The kids are still playing cricket outside. The sun is blaring hot, we just had lunch and it won’t be long until I need to catch another flight. For now, I take it all in. Breathe in. Breathe out. Paying attention requires gratitude, vigilance and humility. So before anything else happens, the little or the lot in the next few days, I say thank you from the bottom of my heart,G (and well, the IB), for bringing me here. Talk about making lemonade out of lemons…17 hour layovers never looked this awesome.
“Stuff your eyes with wonder, live as if you’d drop dead in ten seconds. See the world. It’s more fantastic than any dream made or paid for in factories.” – Ray Bradbury
Now, to finalize the work that needs to be done to do well in Gujarat tomorrow. Am off for now.
grateful slice: The IBO, sacred moments, traveling and good friends who are also ADHD.
It’s official. Am booked and will be heading back to India in a few weeks. Ahmedabad, Gujarat and Mumbai this time around. Will fly out the day after the last day of school to first conduct a two-day in school MYP Assessment Workshop in Ahmedabad. Then I get to visit S in her new home in Mumbai until the tenth of June. It feels a little overwhelming right now with all the work that still needs to be done before the arrival of May 28 but am optimistic it will all inevitably fall into place. Like always.
Anyway, aside from a little healthy anxiety, there’s also the excitement and the feeling of immense gratitude coursing through my veins right now. I’ve said it before, I will say it again. I am a lucky, well-loved schmuck. To be given these many opportunities to travel, teach, share, learn, experience and visit good friends in different parts of the world, has been a real treat from G who is ever faithful, generous and constant. Thanks again for this, G. You must really love S and I. First, the 8 weeks in New York with my sister in 2009, now ten days in Mumbai! Win.

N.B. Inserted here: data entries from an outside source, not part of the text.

(** Every id converts, one of them to a key the database does not
    accept: the exception leaves the view when the queryset is run, after
    the task was created and before anything was linked or tagged. *)
Lemma apply_out_of_range db request cd pks :
  mapM int_of_str (getlist (POST request) "_selected_action") = Some pks →
  forallb key_in_range pks = false →
  apply db request cd
  = mkResult
      (set_documents_validationtask
         (documents_validationtask db
            ++ [new_task (cd_assigned_to cd) (user request) (Some (cd_tag cd)) (cd_note cd)])
         db)
      [] (inl OverflowError).
Proof.
  intros Hpks Hrange. unfold apply_assignment, ValidationTask_objects_create,
    Document_objects_filter_pk_in, fetch_all. simpl. by rewrite Hpks, Hrange.
Qed.

(** The body either has ids that convert to keys the database accepts,
    or raises with the task inserted and nothing else done. *)
Lemma apply_cases db request cd :
  (∃ pks,
     mapM int_of_str (getlist (POST request) "_selected_action") = Some pks ∧
     forallb key_in_range pks = true)
  ∨ (∃ e,
       apply db request cd
       = mkResult
           (set_documents_validationtask
              (documents_validationtask db
                 ++ [new_task (cd_assigned_to cd) (user request) (Some (cd_tag cd))
                       (cd_note cd)])
              db)
           [] (inl e)).
Proof.
  destruct (mapM int_of_str (getlist (POST request) "_selected_action")) as [pks|] eqn:Hp.
  - destruct (forallb key_in_range pks) eqn:Hrange.
    + left. by exists pks.
    + right. exists OverflowError. by apply (apply_out_of_range _ _ _ pks).
  - right. exists ValueError. by apply apply_unparsed.
Qed.
(** [s.startswith(pre)] *)
Definition startswith (s pre : string) : bool := String.prefix pre s.

(** ** What the method takes from outside the repository *)

Class Runtime : Type := mkRuntime {
  (** [sys.platform] *)
  sys_platform : string;
  (** The run of pylint on an argument list, given what was done to the
      outside before it: either it raises, or it leaves these bytes in the
      stream. *)
  pylint_lint_Run : list event -> list string -> result (list Byte.byte);
  (** [json.load] on the bytes of the stream; [None] when they do not
      parse. *)
  json_load : list Byte.byte -> option pyval;
  (** [str(v)] for a [v] that is not a string. *)
  py_str : pyval -> string
}.

Section PylintLinter.

Context `{RT : Runtime}.

(** One [{}] field of [str.format]. *)
Definition format_field (v : pyval) : string :=
  match v with
  | PStr s => s
  | _ => py_str v
  end.

(** ['[{}] {}'.format(a, b)] *)
Definition format_message (a b : pyval) : string :=
  ("[" ++ format_field a ++ "] " ++ format_field b)%string.
(** * vee-validate: the form-state engine of [useForm]

    A shallow embedding of [useForm] (packages/vee-validate): the error
    bag, the path registry, the meta aggregation, the reconciliation of a
    schema-validation run, the submission handler, single-field validation and
    the handling of a renamed field.

    JavaScript objects used as dictionaries are finite maps ([gmap]) keyed by
    the path string.  Field objects live in a store keyed by their [id]; the
    registry holds ids, so that a mutation of a field object is seen through
    every place that refers to it. *)

From stdpp Require Import gmap strings list fin_maps.

(** ** Values and the value tree *)

(** Form values.  Numbers are the integers. *)
#[warnings="-register-all"]
Inductive value :=
  | VUndefined
  | VNull
  | VBool (b : bool)
  | VNumber (n : Z)
  | VString (s : string)
  | VArray (vs : list value).

#[global] Instance value_eq_dec : EqDecision value.
Proof.
  refine (fix go (a b : value) {struct a} : Decision (a = b) :=
    match a, b with
    | VUndefined, VUndefined => left _
    | VNull, VNull => left _
    | VBool x, VBool y => cast_if (decide (x = y))
    | VNumber x, VNumber y => cast_if (decide (x = y))
    | VString x, VString y => cast_if (decide (x = y))
    | VArray xs, VArray ys => cast_if (@list_eq_dec _ go xs ys)
    | _, _ => right _
    end); congruence.
Defined.

(** JavaScript truthiness of a value (arrays are objects, hence truthy). *)
Definition truthyValue (v : value) : bool :=
  match v with
  | VUndefined | VNull => false
  | VBool b => b
  | VNumber n => negb (n =? 0)%Z
  | VString EmptyString => false
  | VString _ => true
  | VArray _ => true
  end.

Definition isArray (v : value) : bool :=
  match v with
  | VArray _ => true
  | _ => false
  end.

(** Modelled from the spec: [utils.ts] ([getFromPath], [setInPath],
    [unsetPath], [isEqual]) and [klona] are not part of the sources at hand;
    the spec treats them as primitives on the value tree.  The tree is the
    finite map from paths to the values stored under them, a path being an
    opaque key; [isEqual] is deep structural equality and [deepCopy] returns
    a structurally equal value. *)
Definition getFromPath (object : gmap string value) (path : string) : value :=
  default VUndefined (object !! path).

Definition setInPath (object : gmap string value) (path : string) (v : value)
    : gmap string value :=
  <[path := v]> object.

Definition unsetPath (object : gmap string value) (path : string)
    : gmap string value :=
  delete path object.

Definition isEqual (a b : gmap string value) : bool := bool_decide (a = b).

Definition deepCopy {A : Type} (a : A) : A := a.

(** ** Error bag *)

(** An error message as callers pass it: [string | string[] | undefined]. *)
Inductive Message :=
  | MUndefined
  | MString (s : string)
  | MArray (l : list string).

#[global] Instance Message_eq_dec : EqDecision Message.
Proof. solve_decision. Defined.

(** JavaScript truthiness of a message: [undefined] and the empty string are
    falsy, every array (the empty one too) is truthy. *)
Definition truthy (message : Message) : bool :=
  match message with
  | MUndefined => false
  | MString EmptyString => false
  | MString _ => true
  | MArray _ => true
  end.

(** [Array.isArray(message) ? message : message ? [message] : []] *)
Definition normalizeErrorItem (message : Message) : list string :=
  match message with
  | MArray l => l
  | MString EmptyString => []
  | MString s => [s]
  | MUndefined => []
  end.

(** [setFieldErrorBag(field, message)] *)
Definition setFieldErrorBag (field : string) (message : Message)
    (errorBag : gmap string (list string)) : gmap string (list string) :=
  if truthy message then <[field := normalizeErrorItem message]> errorBag
  else delete field errorBag.

(** [setErrorBag(fields)]: the bag is rebuilt by a reduce over the keys of
    [fields], starting from the empty object. *)
Definition setErrorBag (fields : gmap string Message) : gmap string (list string) :=
  map_fold (λ key message acc,
              if truthy message then <[key := normalizeErrorItem message]> acc
              else acc)
           ∅ fields.

(** The computed [errors]: the first message of every non-empty bag entry. *)
Definition firstErrors (errorBag : gmap string (list string)) : gmap string string :=
  map_fold (λ key bag acc,
              match bag with
              | m :: _ => <[key := m]> acc
              | [] => acc
              end)
           ∅ errorBag.

(** ** Path registry *)

(** A registry entry: [Field | Field[]].  Fields are referred to by id. *)
Inductive FieldEntry :=
  | Single (f : nat)
  | Group (fs : list nat).

#[global] Instance FieldEntry_eq_dec : EqDecision FieldEntry.
Proof. solve_decision. Defined.

Definition members (e : FieldEntry) : list nat :=
  match e with
  | Single f => [f]
  | Group fs => fs
  end.

Definition isFieldGroup (e : FieldEntry) : bool :=
  match e with
  | Single _ => false
  | Group _ => true
  end.

(** [fieldOrGroup.findIndex(f => f.id === field.id)] followed by
    [splice(idx, 1)]: the first occurrence is removed; [None] when there is
    none ([idx === -1]). *)
Fixpoint spliceFirst (field : nat) (fs : list nat) : option (list nat) :=
  match fs with
  | [] => None
  | f :: rest =>
      if decide (f = field) then Some rest
      else cons f <$> spliceFirst field rest
  end.

(** [insertFieldAtPath(field, fieldPath)] *)
Definition insertFieldAtPath (field : nat) (fieldPath : string)
    (fieldsByPath : gmap string FieldEntry) : gmap string FieldEntry :=
  match fieldsByPath !! fieldPath with
  | None => <[fieldPath := Single field]> fieldsByPath
  | Some (Single fieldAtPath) =>
      <[fieldPath := Group ([fieldAtPath] ++ [field])]> fieldsByPath
  | Some (Group fs) => <[fieldPath := Group (fs ++ [field])]> fieldsByPath
  end.

(** [removeFieldFromPath(field, fieldPath)] *)
Definition removeFieldFromPath (field : nat) (fieldPath : string)
    (fieldsByPath : gmap string FieldEntry) : gmap string FieldEntry :=
  match fieldsByPath !! fieldPath with
  | None => fieldsByPath
  | Some (Single fieldAtPath) =>
      if decide (field = fieldAtPath) then delete fieldPath fieldsByPath
      else fieldsByPath
  | Some (Group fs) =>
      match spliceFirst field fs with
      | None => fieldsByPath
      | Some [] => delete fieldPath fieldsByPath
      | Some fs' => <[fieldPath := Group fs']> fieldsByPath
      end
  end.

(** [fieldExists(path)] *)
Definition fieldExists (path : string) (fieldsByPath : gmap string FieldEntry) : bool :=
  bool_decide (is_Some (fieldsByPath !! path)).

(** [getFirstFieldAtPath(path)] *)
Definition getFirstFieldAtPath (path : string)
    (fieldsByPath : gmap string FieldEntry) : option nat :=
  match fieldsByPath !! path with
  | None => None
  | Some (Single f) => Some f
  | Some (Group fs) => head fs
  end.

(** ** Fields *)

(** The flags every field carries in [field.meta]. *)
Module FieldMeta.
Record t := mk {
  touched : bool;
  pending : bool;
  valid : bool;
  validated : bool;
}.
End FieldMeta.

(** A field object ([PrivateFieldContext]) as far as the form reads and
    writes it.  Its [id] is the key under which the store holds it.
    [errors] is the field's own error state, written through [setState]. *)
Module Field.
Record t := mk {
  name : string;
  type : string;
  meta : FieldMeta.t;
  errors : list string;
  uncheckedValue : value;
}.
End Field.

(** [f.meta.valid = b] *)
Definition setValid (b : bool) (f : Field.t) : Field.t :=
  let m := Field.meta f in
  Field.mk (Field.name f) (Field.type f)
    (FieldMeta.mk (FieldMeta.touched m) (FieldMeta.pending m) b (FieldMeta.validated m))
    (Field.errors f) (Field.uncheckedValue f).

(** [f.meta.validated = b] *)
Definition setValidated (b : bool) (f : Field.t) : Field.t :=
  let m := Field.meta f in
  Field.mk (Field.name f) (Field.type f)
    (FieldMeta.mk (FieldMeta.touched m) (FieldMeta.pending m) (FieldMeta.valid m) b)
    (Field.errors f) (Field.uncheckedValue f).

(** Modelled from the spec: the field's own methods are part of the field
    contract the form consumes ([useField] is not part of the sources at
    hand).  [f.setState({ errors })] replaces the field's error state and
    [f.setTouched(b)] its [touched] flag. *)
Definition setStateErrors (es : list string) (f : Field.t) : Field.t :=
  Field.mk (Field.name f) (Field.type f) (Field.meta f) es (Field.uncheckedValue f).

There are a lot of plans in place. A market tour. The slum tour. A missions thing. Prayer walks. Working out and running together again and visiting S’s school. G definitely has big plans. I am convinced that’s why He is making this happen. 🙂 Right now though, I need to focus on everything that needs to be done: I have the Poetry Fest on Friday, papers to mark, report card narratives to write, grades to finalize and workshop preparation to attend to. It’s going to be a wild ride this May and damn boy, am hanging on real tight! Wohoo!
grateful slice: traveling, India and awesome, humbling opportunities.